Inizia e finisce mangiando il monologo che Anna Cappelli rivolge agli spettatori. In mezzo alcuni anni della sua vita trafitti da una indicibile solitudine esistenziale.
Si presenta sulla scena in sottoveste e scalza, in questo allestimento di Rinaldo Felli che debutta in prima nazionale: essere priva di vestiti e ornamenti è metafora della sua esistenza spoglia di affetti, di gioie, di gratificazioni. Quasi un peso per la famiglia d’origine che dà la sua camera alla sorella Giuliana appena lei lascia la città, Orvieto, per trasferirsi a Latina come impiegata al comune.
La scena di Alberto Panciocco è scarna, occupata solo da quattro sagome di pomposi vestiti tutti uguali ma di diverso colore, che la povera ragazza non potrà indossare e da uno specchio finto in cui non si può riflettere, come a significare che niente nella vita di Anna è reale, tutto è immagine sbiadita, simulacro.
La giovane vive in una stanza ammorbata dagli odori di pancetta fritta e pesce lesso nella casa della signora Tavarini infestata dai gatti. È disadattata ma sembra innocua, non lega con i colleghi che ritiene pettegoli e supponenti, non si sente amata dalla famiglia, non va d’accordo con la padrona di casa: livore e risentimento la pervadono. Quando incontra il ragionier Tonino Scarpa gli fa gli occhi dolci, lo stuzzica: è l’unico essere umano che non la esclude. Anzi, la invita a uscire, la lusinga. È un’occasione da non perdere, possiede una casa di dodici stanze, così, nella mente di Anna smaniosa di possedere qualcosa, assume le sembianze del principe azzurro. Però non la sposa, no, è una convenzione borghese cui una donna emancipata deve rinunciare. Anna accetta: avere una casa e un uomo è un successo! La cameriera è invadente, Tonino non è brillante, ma può bastare.
Arriva il coup de théâtre: Tonino le comunica l’intenzione di trasferirsi in Sicilia, da solo.
Può la mente di una donna accettare di perdere quello che ha acquisito, ciò che è riuscita a possedere dopo tanta solitudine affettiva? No, non può. E infatti Anna non rinuncia a ciò che è, ossessivamente, suo. Non rinuncia a ogni centimetro di pelle di Tonino, alle ossa, al cuore, al cervello. Tutto rimane a lei, anzi tutto rivivrà “in” lei che “con” lui potrà viaggiare per il mondo, dopo aver bruciato la casa con l’ultima candela ricavata dalle sue ossa.

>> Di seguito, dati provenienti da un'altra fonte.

(** A directory opened right below the root, without following a link, under a name that
    was made there before. *)
Definition own_dir (root : nat) (log : cap_log) (d : nat) : Prop :=
  exists new e old n,
    log = new ++ e :: old /\ plain n /\ made root old n
    /\ ce_op e = CapOpenDir root n /\ ce_ok e = true /\ ce_handle e = d
    /\ entry (ce_tree e) root n = Some d /\ is_dir (ce_tree e) d = true.

(** What a call may change, given the calls before it. *)
Definition confined_op (root : nat) (log : cap_log) (op : cap_op) : Prop :=
  match op with
  | CapCreateDir d n | CapCreateFile d n | CapOpenOrCreate d n | CapRemoveFile d n =>
      reached root log d /\ plain n
  | CapRename d n d' n' => (reached root log d /\ plain n) /\ reached root log d' /\ plain n'
  | CapRemoveDir d => own_dir root log d
  | CapWrite i _ | CapTruncate i => created root log i
  | _ => True
  end.

(** From [base] on, only such calls. *)
Inductive confined (root : nat) (base : cap_log) : cap_log -> Prop :=
| confined_start : confined root base base
| confined_call e log :
    confined root base log -> confined_op root log (ce_op e) -> confined root base (e :: log).

Lemma reached_app root new log d : reached root log d -> reached root (new ++ log) d.
Proof. intros Hd. induction new; [done|]. by apply reached_later. Qed.

Lemma created_app root new log i : created root log i -> created root (new ++ log) i.
Proof. intros (e & d & n & Hin & ?). exists e, d, n. split; [|done]. apply elem_of_app. by right. Qed.

Lemma made_app root new log n : made root log n -> made root (new ++ log) n.
Proof. intros (e & Hin & ?). exists e. split; [|done]. apply elem_of_app. by right. Qed.

Lemma own_dir_app root new log d : own_dir root log d -> own_dir root (new ++ log) d.
Proof.
  intros (more & e & old & n & -> & Hd). exists (new ++ more), e, old, n. split; [|done]. by rewrite app_assoc.
Qed.

Lemma own_dir_reached root log d : own_dir root log d -> reached root log d.
Proof.
  intros (new & e & old & n & -> & Hn & _ & Hop & Hok & <- & He & Hd).
  apply reached_app. by eapply reached_open; [apply reached_root|..].
Qed.

(** ** A logic of calls *)

Section Acts.
Context `{E : CapEnv} (root : nat) (base : cap_log).

Definition acts {A} (P : cap_log -> Prop) (m : io CapW A) (Q : A -> cap_log -> Prop) : Prop :=
  forall w, confined root base (cw_log w) -> P (cw_log w) ->
    let '(a, w') := m w in
    (exists new, cw_log w' = new ++ cw_log w) /\ confined root base (cw_log w') /\ Q a (cw_log w').

(** Facts that stay. *)
Definition lasting (F : cap_log -> Prop) : Prop := forall new log, F log -> F (new ++ log).

Lemma acts_ret {A} (P : cap_log -> Prop) (a : A) (Q : A -> cap_log -> Prop) :
  (forall log, P log -> Q a log) -> acts P (io_ret a) Q.
Proof. intros Hq w Hc Hp. cbn. split; [by exists []|]. split; [done|by apply Hq]. Qed.

Lemma acts_conseq {A} (P P' : cap_log -> Prop) (m : io CapW A) (Q Q' : A -> cap_log -> Prop) :
  acts P m Q -> (forall log, P' log -> P log) -> (forall a log, Q a log -> Q' a log) -> acts P' m Q'.
Proof.
  intros Hm Hp Hq w Hc Hw. specialize (Hm w Hc (Hp _ Hw)). destruct (m w). destruct Hm as (? & ? & ?).
  split_and!; [done..|by apply Hq].
Qed.

Lemma acts_frame {A} (F P : cap_log -> Prop) (m : io CapW A) (Q : A -> cap_log -> Prop) :
  lasting F -> acts P m Q -> acts (fun log => F log /\ P log) m (fun a log => F log /\ Q a log).
Proof.
  intros Hf Hm w Hc [HF Hp]. specialize (Hm w Hc Hp). destruct (m w). destruct Hm as ([new Hl] & ? & ?).
  split; [by exists new|]. split; [done|]. split; [|done]. rewrite Hl. by apply Hf.
Qed.

(** What lasts needs no mention while a computation that needs nothing runs. *)
Lemma acts_keep {A} (F : cap_log -> Prop) (m : io CapW A) :
  lasting F -> acts (fun _ => True) m (fun _ _ => True) -> acts F m (fun _ => F).
Proof.
  intros Hf Hm. eapply acts_conseq; [apply (acts_frame F), Hm; done|done|]. by intros a log [? _].
Qed.

Lemma acts_bind {A B} (P : cap_log -> Prop) (m : io CapW A) (k : A -> io CapW B) R Q :
  acts P m R -> (forall a, acts (R a) (k a) Q) -> acts P (io_bind m k) Q.
Proof.
  intros Hm Hk w Hc Hp. unfold io_bind. specialize (Hm w Hc Hp). destruct (m w) as [a w1].
  destruct Hm as ([n1 H1] & Hc1 & Hr). specialize (Hk a w1 Hc1 Hr). destruct (k a w1) as [b w2].
  destruct Hk as ([n2 H2] & Hc2 & Hq). split; [|done]. exists (n2 ++ n1). by rewrite H2, H1, app_assoc.
Qed.

Lemma acts_try {X A B} (P : cap_log -> Prop) (m : io CapW (result X A)) (k : A -> io CapW (result X B)) R Q :
  acts P m R -> (forall a, acts (R (Ok a)) (k a) Q) -> (forall e log, R (Err e) log -> Q (Err e) log) ->
  acts P (io_try m k) Q.
Proof.
  intros Hm Hk He w Hc Hp. unfold io_try. specialize (Hm w Hc Hp). destruct (m w) as [[a|e] w1].
  - destruct Hm as ([n1 H1] & Hc1 & Hr). specialize (Hk a w1 Hc1 Hr). destruct (k a w1) as [b w2].
    destruct Hk as ([n2 H2] & Hc2 & Hq). split; [|done]. exists (n2 ++ n1). by rewrite H2, H1, app_assoc.
  - destruct Hm as (? & ? & ?). split_and!; [done..|by apply He].
Qed.

Lemma acts_map {A B} (P : cap_log -> Prop) (f : A -> B) (m : io CapW A) Q :
  acts P m (fun a => Q (f a)) -> acts P (io_map f m) Q.
Proof. intros Hm w Hc Hp. unfold io_map. specialize (Hm w Hc Hp). by destruct (m w). Qed.

Lemma acts_call {A} (P : cap_log -> Prop) op handle (act : tree -> result io_error (A * tree)) Q :
  (forall log, P log -> confined_op root log op) ->
  (forall x e log, P log -> ce_op e = op -> ce_ok e = false -> Q (Err x) (e :: log)) ->
  (forall a t e log, P log -> ce_op e = op -> ce_ok e = true -> ce_handle e = handle a ->
     act t = Ok (a, ce_tree e) -> Q (Ok a) (e :: log)) ->
  acts P (cap_call op handle act) Q.
Proof.
  intros Hop He Ho w Hc Hp. unfold cap_call. set (t := cap_peers _ _).
  destruct (match cap_fault (cw_log w) op with Some e => Err e | None => act t end) as [[a t']|x] eqn:Hact;
    cbn [cw_log]; (split; [by eexists [_]|]); (split; [apply confined_call; [done|by apply Hop]|]).
  - destruct (cap_fault _ _); [done|]. by apply (Ho a t (MkCapEvent op true (handle a) t')).
  - by apply He.
Qed.

(** A call that changes nothing. *)
Lemma acts_look {A} op handle (act : tree -> result io_error (A * tree)) :
  changes op = false -> acts (fun _ => True) (cap_call op handle act) (fun _ _ => True).
Proof. intros Hop. apply acts_call; [|done..]. by destruct op. Qed.

Lemma acts_ask {A} op (answer : cap_log -> A) :
  changes op = false -> acts (fun _ => True) (cap_ask op answer) (fun _ _ => True).
Proof.
  intros Hop w Hc _. cbn. split; [by eexists [_]|]. split; [|done]. apply confined_call; [done|]. by destruct op.
Qed.

Lemma lasting_reached d : lasting (fun log => reached root log d).
Proof. intros new log. apply reached_app. Qed.

Lemma lasting_made n : lasting (fun log => made root log n).
Proof. intros new log. apply made_app. Qed.

Lemma lasting_own d : lasting (fun log => own_dir root log d).
Proof. intros new log. apply own_dir_app. Qed.

Lemma lasting_and F G : lasting F -> lasting G -> lasting (fun log => F log /\ G log).
Proof. intros Hf Hg new log [? ?]. split; [by apply Hf|by apply Hg]. Qed.

Lemma lasting_true (phi : Prop) : lasting (fun _ => phi).
Proof. by intros new log. Qed.

Lemma acts_pure {A} (P : cap_log -> Prop) (phi : Prop) (m : io CapW A) Q :
  (phi -> acts P m Q) -> acts (fun log => phi /\ P log) m Q.
Proof. intros Hm w Hc [Hphi Hp]. by apply Hm. Qed.

End Acts.

(** ** Names *)

Lemma safe_parts_plain path : safe_relative path = Ok tt -> Forall plain (split_on "/" path).
Proof.
  intros [_ Hparts]%safe_relative_path.
  eapply Forall_impl; [apply Forall_and; split; [exact Hparts|apply (split_on_without "/")]|].
  intros part [Hu Hc]. unfold unsafe_part in Hu. reflect_bools. by split_and!.
Qed.

(** The router's own names: a long prefix and no separator. *)
Lemma plain_prefixed p s :
  contains_byte "/" p = false -> contains_byte "/" s = false -> (3 <= String.length p)%nat -> plain (p +:+ s).
Proof.
  intros Hp Hs Hlen. assert (3 <= String.length (p +:+ s))%nat as Hl by (rewrite string_length_app; lia).
  split_and!; [intros Heq; rewrite Heq in Hl; cbn in Hl; lia..|]. by rewrite contains_byte_app, Hp, Hs.
Qed.

Lemma plain_literal name :
  bool_decide (name ∉ [""; "."; ".."]) && negb (contains_byte "/" name) = true -> plain name.
Proof.
  intros Hn. reflect_bools.
  split_and!; [intros ->; apply H; set_solver..|done].
Qed.

(** ** Operations on files *)

Section Files.
Context `{E : CapEnv} (root : nat) (base : cap_log).
Let act {A} := acts (A := A) root base.

(** What a handle that was opened is, when it was. *)
Definition opened {X} (r : result X nat) (log : cap_log) : Prop :=
  match r with Ok d => reached root log d | Err _ => True end.

Lemma open_acts {X} (f : io_error -> X) d n :
  plain n -> act (fun log => reached root log d) (io_map (map_err f) (open_dir_nofollow d n)) opened.
Proof.
  intros Hn. apply acts_map, acts_call; [done|done|]. intros c t e log Hd Hop Hok Hh Ha.
  unfold looking in Ha. destruct (open_dir_in t d n) as [c'|] eqn:Ho; [|done].
  cbn in Ha. injection Ha as -> ->. unfold open_dir_in in Ho.
  destruct (entry (ce_tree e) d n) as [x|] eqn:He; [|done]. destruct (is_dir (ce_tree e) x) eqn:Hx; [|done].
  injection Ho as ->. cbn in Hh |- *. rewrite <- Hh in *. by eapply reached_open.
Qed.
(* ===== verification/CacheSupervisor.v ===== *)
(** * What a supervisor's life does to its cache

    Over every history of a supervisor with a cached recipe, together with a real session
    ([CacheJoint]): the cache is whole at every moment or not found, preparation only
    succeeds with a complete cache, and the lock is given back. *)

From stdpp Require Import fin_maps.
From S2P Require Import Prelude RustStd Vocabulary World Download WorkerTypes WorkerValidate CapFs CacheFiles.
From S2P Require Import CacheSession TreeFacts CacheFacts CacheRebuild CacheReady CacheInstall CacheAdopt.
From S2P Require Import CacheAcquire CacheCleanup CacheProvision CacheJoint.
From S2P Require Import Identity Errors PoolWorker Native Actor ActorFacts ActorMemory ActorProcess ActorClose.

Open Scope rust_scope.

(** ** The session's side *)

(** Every tree since the session was acquired: the one it found, an unmarked one, a
    complete one, or one that only lacks the identity. *)
Definition tree_ok (r : CacheRecipe) (ident : CacheArtifact) (root : nat) (t1 t : tree) : Prop :=
  t = t1 \/ no_file t root (ca_path (cr_marker r)) \/ complete t root r ident \/ verified r root t.

Definition trees_ok (r : CacheRecipe) (s1 : Session) (w1 w : CapW) : Prop :=
  exists new, cw_log w = new ++ cw_log w1
    /\ Forall (fun e => tree_ok r (ss_recipe_identity s1) (ss_root s1) (cw_tree w1) (ce_tree e)) new.

Section Side.
Context `{E : CapEnv} (Hquiet : quiet) (Hsight : sighted).
Context `{HSha : Sha256} `{!Sha256Law HSha} `{!DigestLaw HSha} `{HJson : RecipeJson}.
Context (r : CacheRecipe) (s1 : Session) (w1 : CapW).
Let ident := ss_recipe_identity s1.
Let root := ss_root s1.
Let t1 := cw_tree w1.
Let marker := ca_path (cr_marker r).
Context (Hr : recipe r = Ok tt) (Hart : artifact r = Ok ident).
Context (Hfresh : fresh_session r ident s1 t1).

Lemma found_own : own_file ident.
Proof. by apply (artifact_sound r ident Hart). Qed.

Lemma runs_ok {A} (I P : tree -> Prop) (m : io CapW A) Q w a w' :
  runs I P m Q -> (forall t, I t -> tree_ok r ident root t1 t) ->
  trees_ok r s1 w1 w -> P (cw_tree w) -> m w = (a, w') -> Q a (cw_tree w') /\ trees_ok r s1 w1 w'.
Proof.
  intros Hm HI (new & Hl & Hn) HP E'. specialize (Hm w HP). rewrite E' in Hm.
  destruct Hm as [HQ (new' & Hl' & Hn')]. split; [done|]. exists (new' ++ new).
  rewrite Hl', Hl, app_assoc. split; [done|]. apply Forall_app. split; [|done].
  eapply Forall_impl; [exact Hn'|]. intros e. apply HI.
Qed.

(** The session acquired, and what it becomes. *)
Definition same_cache (s : Session) : Prop :=
  ss_root s = root /\ ss_recipe_identity s = ident /\ stage_named s.

(** Stopped anywhere: it can be cleaned up, and the tree is one of those. *)
Definition tree_rests (t : tree) (s : Session) : Prop :=
  (t = t1 /\ ss_staging s = None) \/ no_file t root marker \/ complete t root r ident \/ verified r root t.

Record resting (s : Session) (w : CapW) : Prop := {
  rs_same : same_cache s;
  rs_stage : stage_in (cw_tree w) s;
  rs_wf : tree_wf (cw_tree w);
  rs_tree : tree_rests (cw_tree w) s;
  rs_log : trees_ok r s1 w1 w
}.

(** Between [install] and [publish]. *)
Record preparing (d : nat) (s : Session) (w : CapW) : Prop := {
  pp_same : same_cache s;
  pp_stage : staging_directory s = Ok d;
  pp_prepared : prepared (cw_tree w) r root d ident;
  pp_log : trees_ok r s1 w1 w
}.

Lemma tree_rests_ok t s : tree_rests t s -> tree_ok r ident root t1 t.
Proof. intros [[-> _]|Ht]; [by left|by right]. Qed.

Lemma fresh_resting : resting s1 w1.
Proof.
  destruct Hfresh as [Hwf Hid Hheld Hst _ _]. constructor; try done.
  - split_and!; [done..|]. intros st. by rewrite Hst.
  - intros d. unfold staging_directory. by rewrite Hst.
  - by left.
  - by exists [].
Qed.

Lemma preparing_resting d s w : preparing d s w -> resting s w.
Proof.
  intros [Hs Hd [Hwf Hno Hat _ _] Hlog]. pose proof Hs as (Hroot & _ & _). constructor; try done.
  - intros d'. rewrite Hd, Hroot. by intros [= <-].
  - by right; left.
Qed.

(** *** [check_binding] *)

Lemma binding_keeps s0 s w res w' :
  resting s w -> check_binding s0 w = (res, w') -> resting s w' /\ cw_tree w' = cw_tree w.
Proof.
  intros [Hs Hin Hwf Ht Hlog] E'.
  destruct (runs_ok _ (fun t => t = cw_tree w) _ _ _ _ _
              (check_binding_keeps Hquiet _ _ (fun _ H => H) _ s0 (fun _ H => H))
              ltac:(intros t ->; by eapply tree_rests_ok) Hlog eq_refl E') as [Heq Hlog'].
  cbn in Heq. split; [|done]. by constructor; rewrite ?Heq.
Qed.

Lemma binding_keeps_preparing d s w res w' :
  preparing d s w -> check_binding s w = (res, w') -> preparing d s w'.
Proof.
  intros Hp E'. destruct (binding_keeps s _ _ _ _ (preparing_resting _ _ _ Hp) E') as [[_ _ _ _ Hlog] Heq].
  destruct Hp as [Hs Hd Hp _]. constructor; [done|done|by rewrite Heq|done].
Qed.

(** *** [install] *)

Lemma install_step res s' w' :
  install r s1 w1 = ((res, s'), w') ->
  match res with Ok _ => exists d, preparing d s' w' | Err _ => resting s' w' end.
Proof.
  intros E'. pose proof fresh_resting as [Hs Hin Hwf _ Hlog].
  assert (ss_staging s1 = None) as Hnone by apply Hfresh.
  destruct (runs_ok _ _ _ _ _ _ _ (install_spec Hquiet Hsight r root t1 Hr Hwf s1 eq_refl)
              ltac:(intros t [->|[_ ?]]; [by left|by right; left]) Hlog eq_refl E') as [[[Hroot Hid] Hres] Hlog'].
  destruct res as [[]|e].
  - destruct Hres as (Hn & d & Hd & Hp & _). exists d. by constructor.
  - destruct Hres as [[Ht Hst]|[[Hwf' Hno] [Hn Hat]]].
    + rewrite Hnone in Hst. assert (tree_wf (cw_tree w')) by (destruct Ht as [->|[? _]]; done).
      constructor; [split_and!; [done..|]| |done| |done].
      * intros st. by rewrite Hst.
      * intros d. unfold staging_directory. by rewrite Hst.
      * destruct Ht as [->|[_ ?]]; [by left|by right; left].
    + constructor; try done. by right; left.
Qed.

(** *** [adopt_legacy] *)

Lemma adopt_step res s' w' :
  adopt_legacy r s1 w1 = ((res, s'), w') ->
  resting s' w' /\ (res = Ok tt -> complete (cw_tree w') root r ident).
Proof.
  intros E'. pose proof fresh_resting as [Hs Hin Hwf _ Hlog].
  assert (ss_staging s1 = None) as Hnone by apply Hfresh.
  destruct (runs_ok _ _ _ _ _ _ _ (adopt_legacy_spec Hquiet Hsight r root ident t1 Hr found_own Hwf s1 eq_refl eq_refl)
              ltac:(intros t [->|?]; [by left|by right; right; right]) Hlog eq_refl E') as [([Hroot Hid] & Hleft & Hok) Hlog'].
  split; [|intros Hres; by apply Hok].
  destruct Hleft as [[Ht Hst]|[Hv [Hn Hat]]].
  - rewrite Hnone in Hst. assert (tree_wf (cw_tree w')) by (destruct Ht as [->|?]; [done|apply H]).
    constructor; [split_and!; [done..|]| |done| |done].
    + intros st. by rewrite Hst.
    + intros d. unfold staging_directory. by rewrite Hst.
    + destruct Ht as [->|?]; [by left|by right; right; right].
  - constructor; try done; [apply Hv|by right; right; right].
Qed.

(** *** [publish] *)

Lemma publish_step d s w res w' :
  preparing d s w -> publish r s w = (res, w') ->
  resting s w' /\ (res = Ok tt -> complete (cw_tree w') root r ident).
Proof.
  intros [(Hroot & Hid & Hn) Hd Hp Hlog] E'.
  destruct (runs_ok _ _ _ _ _ _ _ (publish_spec Hquiet r root d ident Hr found_own s Hroot Hid Hd)
              ltac:(intros t [_ [?|?]]; [by right; left|by right; right; left]) Hlog Hp E') as [[[Hwf Hat] Hres] Hlog'].
  split; [|by intros ->]. constructor; [done| |done| |done].
  - intros d'. rewrite Hd, Hroot. by intros [= <-].
  - destruct res; [by right; right; left|by right; left].
Qed.

(** *** A command of the recipe *)

Lemma command_step (command : cap_log -> WorkerCommand -> tree -> result string unit * tree) d s w c :
  well_behaved command r root ident d -> preparing d s w ->
  preparing d s (snd (run_command command c w)).
Proof.
  intros Hc [Hs Hd Hp (new & Hl & Hn)]. unfold run_command. rewrite Hquiet.
  specialize (Hc (cw_log w) c (cw_tree w) Hp). destruct (command _ c _) as [res t]. cbn in *.
  constructor; [done|done|exact Hc|]. exists (MkCapEvent CapRun true 0 t :: new). cbn. rewrite Hl. split; [done|].
  constructor; [|done]. right; left. apply Hc.
Qed.

(** *** [cleanup] *)

Lemma cleaned_keeps t t' s :
  tree_wf t -> tree_rests t s -> ss_staging s <> None -> cleaned_from root t t' ->
  tree_wf t' /\ (no_file t' root marker \/ complete t' root r ident \/ verified r root t')
  /\ (complete t root r ident -> complete t' root r ident).
Proof.
  intros Hwf [[_ ?]|Ht] Hst; [done|]. intros [->|(d & Hat & Hshed)]; [done|]. split; [apply Hshed|].
  assert (complete t root r ident -> complete t' root r ident) as Hc.
  { intros Hc. eapply shed_keeps_complete; [exact Hwf|exact Hat|exact Hshed|exact Hr|exact found_own|exact Hc]. }
  split; [|done]. destruct Ht as [Hno|[?|Hv]].
  - left. by eapply shed_no_file.
  - right; left. by apply Hc.
  - right; right. by eapply shed_keeps_verified.
Qed.

Lemma cleanup_step s w res s' w' :
  resting s w -> session_cleanup s w = ((res, s'), w') ->
  trees_ok r s1 w1 w' /\ tree_ok r ident root t1 (cw_tree w')
  /\ (complete (cw_tree w) root r ident -> complete (cw_tree w') root r ident)
  /\ match res with Ok _ => True | Err _ => resting s' w' end.
Proof.
  intros Hrest E'. pose proof Hrest as [(Hroot & Hid & Hn) Hin Hwf Ht Hlog].
  destruct (decide (ss_staging s = None)) as [Hst|Hst].
  { unfold session_cleanup in E'. rewrite Hst in E'. injection E' as <- <- <-.
    split_and!; [done|by eapply tree_rests_ok|done|done]. }
  destruct (runs_ok _ _ _ _ _ _ _ (session_cleanup_spec Hquiet root (cw_tree w) Hwf s Hroot Hn Hin)
              ltac:(intros t Hc; destruct (cleaned_keeps _ _ _ Hwf Ht Hst Hc) as (_ & ? & _); by right)
              Hlog eq_refl E') as [(Hc & Hn' & Hin' & Hs') Hlog'].
  destruct (cleaned_keeps _ _ _ Hwf Ht Hst Hc) as (Hwf' & Ht' & Hcomp).
  split_and!; [done|by right|done|]. destruct res as [|e]; [done|]. destruct Hs' as [st ->].
  constructor; [by split_and!|done|done|by right|done].
Qed.

End Side.
(** * Baseball statistics widget: data retrieval, normalisation, filtering
      and report captions of [widget.py], embedded and verified.

    The script is a Streamlit page.  Its logic lives in

    - [fetch]                         (one HTTP GET, lines 54-65),
    - [get_batting_stats] and its two siblings (lines 72-89),
    - [clean_batting_df] and its two siblings  (lines 96-139),
    - the caption built by [add_title_and_table] (lines 177-186),
    - the three filter blocks at module level  (lines 275-301).

    Python values, the [requests] response and the pandas table are
    modelled below as far as these functions use them. *)

From Stdlib Require Import String Ascii List ZArith QArith Bool Arith Lia.
From Stdlib Require Import Permutation Sorted DecimalString.
Import ListNotations.
Set Warnings "-register-all".
Close Scope Q_scope.
Local Open Scope string_scope.
Local Open Scope list_scope.

(** String concatenation, as Python's [+] and f-strings. *)
Infix "+++" := String.append (at level 60, right associativity).

(* ===================================================================== *)
(** ** Python values, exceptions and results *)
(* ===================================================================== *)

Module Py.

(** What [response.json()] can build: [None], booleans, numbers, strings,
    lists and dicts.  A dict keeps its insertion order, so it is an
    association list (keys are distinct when it comes from a parser).
    Numbers are rationals: a float is represented by the value its decimal
    literal denotes, rounding is not modelled.  [VNaN] is the float
    not-a-number that pandas uses for a missing cell. *)
Inductive value : Type :=
| VNone
| VBool (b : bool)
| VNum (q : Q)
| VNaN
| VStr (s : string)
| VList (l : list value)
| VDict (d : list (string * value)).

Inductive exn : Type :=
| HTTPError (msg : string)
| ConnectionError
| Timeout
| JSONDecodeError
| UnboundLocalError
| AttributeError
| KeyError (key : string)
| TypeError
| ValueError.

(** A call either returns or raises. *)
Inductive result (A : Type) : Type :=
| Ok (a : A)
| Raise (e : exn).
Arguments Ok {A} a.
Arguments Raise {A} e.

Definition bind {A B} (r : result A) (k : A -> result B) : result B :=
  match r with
  | Ok a => k a
  | Raise e => Raise e
  end.

Fixpoint lookup (k : string) (d : list (string * value)) : option value :=
  match d with
  | [] => None
  | (k', v) :: d' => if String.eqb k k' then Some v else lookup k d'
  end.

(** [d[k] = v] on a dict: an existing key keeps its place. *)
Fixpoint dict_set (k : string) (v : value) (d : list (string * value))
  : list (string * value) :=
  match d with
  | [] => [(k, v)]
  | (k', v') :: d' =>
      if String.eqb k k' then (k, v) :: d' else (k', v') :: dict_set k v d'
  end.

(** [o.get(k, default)]: only a dict has the method. *)
Definition get (o : value) (k : string) (default : value) : result value :=
  match o with
  | VDict d => Ok (match lookup k d with Some v => v | None => default end)
  | _ => Raise AttributeError
  end.

Definition isinstance_dict (o : value) : bool :=
  match o with VDict _ => true | _ => false end.

Definition isinstance_list (o : value) : bool :=
  match o with VList _ => true | _ => false end.

Fixpoint chars (s : string) : list value :=
  match s with
  | EmptyString => []
  | String c s' => VStr (String c EmptyString) :: chars s'
  end.

(** [for x in o]: a list yields its items, a dict its keys, a string its
    characters; nothing else is iterable. *)
Definition iterate (o : value) : result (list value) :=
  match o with
  | VList l => Ok l
  | VDict d => Ok (map (fun kv => VStr (fst kv)) d)
  | VStr s => Ok (chars s)
  | _ => Raise TypeError
  end.

(** [o[k] = v]: on a dict it stores; a list wants an integer index and the
    other values are immutable. *)
Definition setitem (o : value) (k : string) (v : value) : result value :=
  match o with
  | VDict d => Ok (VDict (dict_set k v d))
  | _ => Raise TypeError
  end.

(** [cell == s] for a string [s]. *)
Definition eq_str (o : value) (s : string) : bool :=
  match o with VStr s' => String.eqb s' s | _ => false end.

(** Truth value of a selection that is a string or [None]. *)
Definition truthy (o : option string) : bool :=
  match o with
  | None => false
  | Some s => negb (String.eqb s "")
  end.

Definition startswith (s p : string) : bool := String.prefix p s.

(** Size of a value, for arguments by containment. *)
Fixpoint size (v : value) : nat :=
  match v with
  | VList l => S (fold_right (fun x n => size x + n) 0 l)
  | VDict d => S (fold_right (fun kv n => size (snd kv) + n) 0 d)
  | _ => 1
  end.

End Py.

Import Py.

Declare Scope py_scope.
Notation "x <- c ;; k" := (Py.bind c (fun x => k))
  (at level 61, c at next level, right associativity) : py_scope.
Local Open Scope py_scope.

(* ===================================================================== *)
(** ** The [requests] library as [fetch] uses it *)
(* ===================================================================== *)

Module Requests.

Record Response : Type := mkResponse {
  status_code : Z;
  reason : string;
  (** the body parsed as JSON, [None] when it is not JSON *)
  json_body : option value
}.

(** [requests.get(url, headers=...)]: a response arrives, or the call
    raises (no route, timeout, ...). *)
Inductive get_outcome : Type :=
| Responded (r : Response)
| GetRaised (e : exn).

Definition show_Z (z : Z) : string := NilZero.string_of_int (Z.to_int z).

(** [Response.raise_for_status()]: an [HTTPError] for a 4xx or 5xx status,
    nothing otherwise. *)
Definition raise_for_status (url : string) (r : Response) : result unit :=
  if (400 <=? status_code r)%Z && (status_code r <? 500)%Z then
    Raise (HTTPError (show_Z (status_code r) +++ " Client Error: " +++ reason r
                      +++ " for url: " +++ url))
  else if (500 <=? status_code r)%Z && (status_code r <? 600)%Z then
    Raise (HTTPError (show_Z (status_code r) +++ " Server Error: " +++ reason r
                      +++ " for url: " +++ url))
  else Ok tt.

(** [Response.json()] *)
Definition json (r : Response) : result value :=
  match json_body r with
  | Some v => Ok v
  | None => Raise JSONDecodeError
  end.

End Requests.

Import Requests.

(* ===================================================================== *)
(** ** [fetch] *)
(* ===================================================================== *)

Definition BASE_URL : string := "https://api.pointstreak.com".

(** What a call leaves behind: its result and the lines it printed. *)
Record outcome (A : Type) : Type := mkOutcome {
  ret : result A;
  printed : list string
}.
Arguments mkOutcome {A} ret printed.
Arguments ret {A} o.
Arguments printed {A} o.

Section Fetch.

(** The network: what [requests.get] does for a URL. *)
Variable requests_get : string -> get_outcome.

Delirio o realtà, lucidità omicida o follia, vittima o carnefice dalla doppia personalità?
Annibale Ruccello è stato un drammaturgo di talento scomparso troppo precocemente, nel 1986 a soli 30 anni. Questo suo monologo per attrice dagli imprevedibili risvolti ha catalizzato molte attrici che si sono misurate con la disperazione di Anna, portatrice dei valori culturali degli anni ’80 in cui si andava affermando il primato dell’avere e dell’apparire sull’essere. Nella sua breve esistenza, Ruccello ha puntato il suo occhio di scrittore su Napoli e sulla condizione degradata dalla superstizione, dall’ignoranza e dalla violenza di una umanità che non trova riscatto e rivela il proprio lato oscuro.
I personaggi evocati nel racconto (genitori, sorelle, padrona di casa, amante) sembrano veramente presenti nei dialoghi che la protagonista instaura con loro.
Claudia Pellegrini non corrisponde anagraficamente alla giovane Anna e non si lascia andare ai furori bellicosi della sua inespugnabile follia, preferendo piuttosto “raccontare” la vicenda umana di questa figura femminile, alla quale un maggior vigore interpretativo avrebbe conferito più pathos.